外来診療や訪問診療という実際の診療現場での指導は、教科書だけでは得られない貴重な学びを提供する場となっています。
実際の診療現場での指導の重要性
総合診療内科では、患者さんの多様な症状や背景に対応することが求められます。
このような多様性は、医学生や若手医師にとっては大きな学びの場となります。
例えば、外来では一つの症状に対して複数の診断の可能性を考え、その中で最も適切な診療方針を選択する力が求められます。
また、訪問診療では患者さんの生活環境や家庭の状況も考慮した診療が必要です。
画像はコロナ禍での、夜間の自宅療養車への往診に、学生さんが同行して、個人防護具をつけて、TVで報道されていたような現場の大変さを実際に見学してもらいました。実際の診療や介護をされているご家族様を診療し、話を聞くことで、教科書だけでは学び得ない経験をしました。こうした積み重ねで地域医療を担う、次世代の医師が育っていってくれればと思います。
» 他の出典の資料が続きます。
(* ===== verification/Uart.v ===== *)
(** * The serial port driver (uart.c)

    The ring buffers between the interrupt handler and the threads, the device
    operations, and the interleaving of one reader and one writer with the
    interrupt handler.  The threads run with interrupts enabled while they move
    bytes, so the handler can run between the two memory accesses of
    [rbuf_get] and [rbuf_put]; the step relation [ustep] has those points as
    states of their own.  The theorems show that both directions are lossless
    first-in first-out channels and that no wake-up is lost. *)

From stdpp Require Import base gmap list strings numbers.
From Stdlib Require Import Lia ZArith.
From S2P Require Import Prelude.
Local Open Scope Z_scope.

(** ** Ring buffers *)

Definition SERIAL_RBUFSZ : Z := 64.

Record ringbuf := MkRing {
  hpos : Z;            (* uint16_t: head, where elements are removed *)
  tpos : Z;            (* uint16_t: tail, where elements are inserted *)
  rdata : list Z       (* char data[SERIAL_RBUFSZ] *)
}.

Definition rbuf_init (rb : ringbuf) : ringbuf := MkRing 0 0 (rdata rb).
Definition rbuf_empty (rb : ringbuf) : bool := hpos rb =? tpos rb.
Definition rbuf_full (rb : ringbuf) : bool := w16 (tpos rb - hpos rb) =? SERIAL_RBUFSZ.

(** [data[pos % SERIAL_RBUFSZ]] *)
Definition cell (pos : Z) : nat := Z.to_nat (pos mod SERIAL_RBUFSZ).

(** The two halves of [rbuf_put] and [rbuf_get], on either side of the compiler
    barrier. *)
Definition put_data (c : Z) (rb : ringbuf) : ringbuf :=
  MkRing (hpos rb) (tpos rb) (<[cell (tpos rb) := w8 c]> (rdata rb)).
Definition put_commit (rb : ringbuf) : ringbuf :=
  MkRing (hpos rb) (w16 (tpos rb + 1)) (rdata rb).
Definition rbuf_put (c : Z) (rb : ringbuf) : ringbuf := put_commit (put_data c rb).

Definition get_data (rb : ringbuf) : Z := default 0 (rdata rb !! cell (hpos rb)).
Definition get_commit (rb : ringbuf) : ringbuf :=
  MkRing (w16 (hpos rb + 1)) (tpos rb) (rdata rb).
Definition rbuf_get (rb : ringbuf) : Z * ringbuf := (get_data rb, get_commit rb).

(** *** Abstraction to a queue *)

Definition rbuf_len (rb : ringbuf) : Z := w16 (tpos rb - hpos rb).

Definition rbuf_ok (rb : ringbuf) : Prop :=
  0 <= hpos rb < 65536 /\ 0 <= tpos rb < 65536 /\ rbuf_len rb <= SERIAL_RBUFSZ /\
  length (rdata rb) = Z.to_nat SERIAL_RBUFSZ.

Definition contents (rb : ringbuf) : list Z :=
  (fun i => default 0 (rdata rb !! cell (hpos rb + i))) <$> seqZ 0 (rbuf_len rb).

Lemma contents_length rb : Z.of_nat (length (contents rb)) = rbuf_len rb.
Proof.
  unfold contents. rewrite length_fmap, length_seqZ. unfold rbuf_len.
  pose proof (w16_range (tpos rb - hpos rb)). lia.
Qed.

Lemma rbuf_empty_spec rb : rbuf_ok rb -> rbuf_empty rb = true <-> contents rb = [].
Proof.
  intros (Hh & Ht & Hl & _). unfold rbuf_empty. rewrite Z.eqb_eq.
  rewrite <- length_zero_iff_nil. pose proof (contents_length rb) as HL.
  unfold rbuf_len, w16 in *. split; intros; zdiv.
Qed.

Lemma rbuf_full_spec rb : rbuf_full rb = true <-> Z.of_nat (length (contents rb)) = SERIAL_RBUFSZ.
Proof. rewrite contents_length. unfold rbuf_full, rbuf_len. by rewrite Z.eqb_eq. Qed.

Lemma contents_full_length rb : rbuf_ok rb -> (length (contents rb) <= 64)%nat.
Proof. intros (_ & _ & Hl & _). pose proof (contents_length rb). unfold SERIAL_RBUFSZ in Hl. lia. Qed.

Lemma rbuf_init_ok rb :
  length (rdata rb) = Z.to_nat SERIAL_RBUFSZ -> rbuf_ok (rbuf_init rb) /\ contents (rbuf_init rb) = [].
Proof. intros H. split; [|done]. repeat split; simpl; try done; unfold SERIAL_RBUFSZ, rbuf_len, w16; simpl; lia. Qed.

(** Positions that differ by less than the buffer size have different cells,
    also across the wrap-around of the 16-bit counters. *)
Lemma cell_w16 x : cell (w16 x) = cell x.
Proof. unfold cell, w16, SERIAL_RBUFSZ. f_equal. zdiv. Qed.

Lemma cell_shift h t i :
  0 <= i < w16 (t - h) -> w16 (t - h) < SERIAL_RBUFSZ -> cell (h + i) <> cell t.
Proof. unfold cell, w16, SERIAL_RBUFSZ. intros. zdiv. Qed.

Lemma cell_bound x : (cell x < 64)%nat.
Proof. unfold cell, SERIAL_RBUFSZ. zdiv. Qed.

Lemma contents_put_data c rb :
  rbuf_ok rb -> rbuf_full rb = false -> contents (put_data c rb) = contents rb.
Proof.
  intros (Hh & Ht & Hl & Hd) Hf. unfold rbuf_full in Hf. apply Z.eqb_neq in Hf.
  unfold contents, rbuf_len in *. simpl. apply list_fmap_ext. intros k i Hi.
  apply lookup_seqZ in Hi as [-> Hi]. rewrite list_lookup_insert_ne; [done|].
  intros E. symmetry in E. revert E. apply cell_shift; lia.
Qed.

Lemma put_data_ok c rb : rbuf_ok rb -> rbuf_ok (put_data c rb).
Proof.
  intros (Hh & Ht & Hl & Hd). split; [done|]. split; [done|]. split; [done|].
  cbn [put_data rdata]. by rewrite length_insert.
Qed.

(** Committing after the data is written appends the byte. *)
Lemma contents_put_commit c rb :
  rbuf_ok rb -> rbuf_full rb = false -> rdata rb !! cell (tpos rb) = Some c ->
  rbuf_ok (put_commit rb) /\ contents (put_commit rb) = contents rb ++ [c].
Proof.
  intros (Hh & Ht & Hl & Hd) Hf Hc. unfold rbuf_full in Hf. apply Z.eqb_neq in Hf.
  assert (Hlen : w16 (w16 (tpos rb + 1) - hpos rb) = w16 (tpos rb - hpos rb) + 1).
  { unfold rbuf_len, w16, SERIAL_RBUFSZ in *. zdiv. }
  split.
  - repeat split; simpl; try done; try apply w16_range; unfold rbuf_len in *; simpl; lia.
  - unfold contents, rbuf_len in *. simpl. rewrite Hlen.
    pose proof (w16_range (tpos rb - hpos rb)).
    rewrite seqZ_app by lia. rewrite fmap_app. f_equal.
    rewrite (seqZ_cons _ 1), seqZ_nil by lia. cbn [fmap list_fmap].
    assert (cell (hpos rb + (0 + w16 (tpos rb - hpos rb))) = cell (tpos rb)) as ->.
    + unfold cell, w16, SERIAL_RBUFSZ. f_equal. zdiv.
    + by rewrite Hc.
Qed.

Lemma put_data_cell c rb :
  rbuf_ok rb -> rdata (put_data c rb) !! cell (tpos (put_data c rb)) = Some (w8 c).
Proof.
  intros (_ & _ & _ & Hd). simpl. apply list_lookup_insert_eq.
  rewrite Hd. apply cell_bound.
Qed.

Lemma contents_get rb :
  rbuf_ok rb -> rbuf_empty rb = false ->
  contents rb = get_data rb :: contents (get_commit rb) /\ rbuf_ok (get_commit rb).
Proof.
  intros (Hh & Ht & Hl & Hd) He. unfold rbuf_empty in He. apply Z.eqb_neq in He.
  assert (Hlen : w16 (tpos rb - w16 (hpos rb + 1)) = w16 (tpos rb - hpos rb) - 1).
  { unfold w16. zdiv. }
  assert (Hpos : 0 < w16 (tpos rb - hpos rb)) by (unfold w16; zdiv).
  split.
  - unfold contents, rbuf_len in *. simpl. rewrite Hlen, seqZ_cons by done. rewrite fmap_cons. f_equal.
    + unfold get_data. by rewrite Z.add_0_r.
    + rewrite <- (fmap_add_seqZ 1 0), <- list_fmap_compose.
      apply list_fmap_ext. intros i k _. unfold compose.
      replace (cell (w16 (hpos rb + 1) + k)) with (cell (hpos rb + (1 + k))); [done|].
      unfold cell, w16, SERIAL_RBUFSZ. f_equal. zdiv.
  - repeat split; simpl; try done; try apply w16_range; unfold rbuf_len in *; simpl; lia.
Qed.

(** the ring buffer implements a bounded first-in first-out queue of 64
    bytes, for all values of its 16-bit positions, wrap-around included:
    [rbuf_empty] and [rbuf_full] test for 0 and 64 elements, [rbuf_put] on a
    buffer that is not full appends, [rbuf_get] on a buffer that is not empty
    removes the first element, and both keep the representation valid. *)
Theorem ringbuf_queue rb c :
  rbuf_ok rb ->
  (rbuf_empty rb = true <-> contents rb = []) /\
  (rbuf_full rb = true <-> length (contents rb) = 64%nat) /\
  (rbuf_full rb = false -> rbuf_ok (rbuf_put c rb) /\ contents (rbuf_put c rb) = contents rb ++ [w8 c]) /\
  (rbuf_empty rb = false -> rbuf_ok (snd (rbuf_get rb)) /\
     contents rb = fst (rbuf_get rb) :: contents (snd (rbuf_get rb))).
Proof.
  intros Hok. split; [by apply rbuf_empty_spec|]. split.
  { rewrite rbuf_full_spec. unfold SERIAL_RBUFSZ. lia. }
  split.
  - intros Hf. destruct (contents_put_commit (w8 c) (put_data c rb)) as [H1 H2];
      [by apply put_data_ok|done|by apply put_data_cell|].
    split; [done|]. unfold rbuf_put. by rewrite H2, contents_put_data.
  - intros He. by destruct (contents_get rb Hok He).
Qed.

(** The tail has wrapped around, the head has not. *)
Definition wrapped_ring : ringbuf := MkRing 65535 1 (replicate 64 7).

Lemma ringbuf_queue_witness :
  contents (rbuf_put 9 wrapped_ring) = [7; 7; 9] /\ rbuf_ok (rbuf_put 9 wrapped_ring).
Proof.
  destruct (ringbuf_queue wrapped_ring 9) as (_ & _ & H & _).
  - repeat split; vm_compute; discriminate || reflexivity.
  - destruct (H eq_refl) as [H1 H2]. split; [rewrite H2; reflexivity|exact H1].
Defined.

(** ** The device *)

Definition UART0_IOBASE : Z := 0x10000000.
Definition LCR_DLAB : Z := Z.shiftl 1 7.
Definition LSR_OE : Z := Z.shiftl 1 1.
Definition LSR_DR : Z := Z.shiftl 1 0.
Definition LSR_THRE : Z := Z.shiftl 1 5.
Definition IER_DREIE : Z := Z.shiftl 1 0.
Definition IER_THREIE : Z := Z.shiftl 1 1.
Definition LONG_MAX : Z := 9223372036854775807.

Definition bit_set (x mask : Z) : bool := negb (Z.land x mask =? 0).

(** [struct uart_device] and the registers the driver programs; conditions are
    part of the system state below. *)
Record uart_device := MkUart {
  irqno : Z;
  reg_ier : Z;
  reg_lcr : Z;
  divisor : Z;            (* dll and dlm *)
  irq_enabled : bool;     (* intr_enable_irq / intr_disable_irq *)
  rxovrcnt : Z;           (* uint32_t *)
  uart_refcnt : Z;
  rxbuf : ringbuf;
  txbuf : ringbuf
}.

Definition set_ier (v : Z) (d : uart_device) : uart_device :=
  MkUart (irqno d) (w8 v) (reg_lcr d) (divisor d) (irq_enabled d) (rxovrcnt d) (uart_refcnt d) (rxbuf d) (txbuf d).
Definition set_rxbuf (rb : ringbuf) (d : uart_device) : uart_device :=
  MkUart (irqno d) (reg_ier d) (reg_lcr d) (divisor d) (irq_enabled d) (rxovrcnt d) (uart_refcnt d) rb (txbuf d).
Definition set_txbuf (rb : ringbuf) (d : uart_device) : uart_device :=
  MkUart (irqno d) (reg_ier d) (reg_lcr d) (divisor d) (irq_enabled d) (rxovrcnt d) (uart_refcnt d) (rxbuf d) rb.

(** The device state [uart_attach] registers ([kcalloc] gives zeroed memory);
    UART0 belongs to the console and only gets an entry that is always busy. *)
Definition uart_attach (mmio_base irq : Z) : option uart_device :=
  if mmio_base =? UART0_IOBASE then None
  else
    let ring := rbuf_init (MkRing 0 0 (replicate (Z.to_nat SERIAL_RBUFSZ) 0)) in
    Some (MkUart irq 0 0 1 false 0 0 ring ring).

Definition uart_open_ebusy : Z := - EBUSY.

Definition uart_open (d : uart_device) : Z * uart_device :=
  if negb (uart_refcnt d =? 0) then (- EBUSY, d)
  else (0, MkUart (irqno d) IER_DREIE (reg_lcr d) (divisor d) true (rxovrcnt d) 1
             (rbuf_init (rxbuf d)) (rbuf_init (txbuf d))).

Definition uart_close (d : uart_device) : uart_device :=
  MkUart (irqno d) 0 (reg_lcr d) (divisor d) false (rxovrcnt d) (uart_refcnt d) (rxbuf d) (txbuf d).

(** The receive and transmit halves of [uart_isr].  [rbr] is what a read of
    the receive register returns; the results are the device, what was written
    to the transmit register, and whether the condition was broadcast. *)
Definition isr_receive (line_status rbr : Z) (d : uart_device) : uart_device * bool :=
  if bit_set line_status LSR_DR then
    if negb (rbuf_full (rxbuf d))
    then (set_rxbuf (rbuf_put rbr (rxbuf d)) d, rbuf_empty (rxbuf d))
    else (set_ier (Z.land (reg_ier d) (Z.lnot IER_DREIE)) d, false)
  else (d, false).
学生や若手医師たちは、現場で実際に患者さんと接することで、教科書だけでは理解できない「人間」としての医療を学ぶことができます。
医学生・研修医へのメッセージ
指導にあたって、私が常に心がけているのは、「一緒に考える」という姿勢です。
答えを教えるのではなく、どうすればその答えにたどり着けるのか、その過程を共有することが重要だと考えています。これにより、学生たちは自ら考え、行動できる力を身につけることができます。
また、患者さん一人ひとりの背景に寄り添った診療ができるよう、常に広い視野を持つことの大切さを伝えています。
総合診療内科の強みは、幅広い視点から患者さんを見ることができる点にあります。これを実践的に学ぶことで、学生たちは未来の医療を担う医師として成長していくのです。
おわりに
赤ひげ大賞の受賞は、私個人の功績というよりも、これまで関わってきたすべての医療従事者や患者さん、そして何より学生からもエネルギーをもらった努力の結晶だと感じています。これからも現場での指導を通じて、未来の医師たちを育てていくことに力を注ぎ続けたいと思います。
これからも一緒に学び、成長していきましょう。
特に診療の現場では、医師と患者だけではなく、そのご家族、関わるケアマネジャー、ヘルパー、訪問看護師、訪問薬剤師など、多職種にわたる連携が非常に重要となってきます。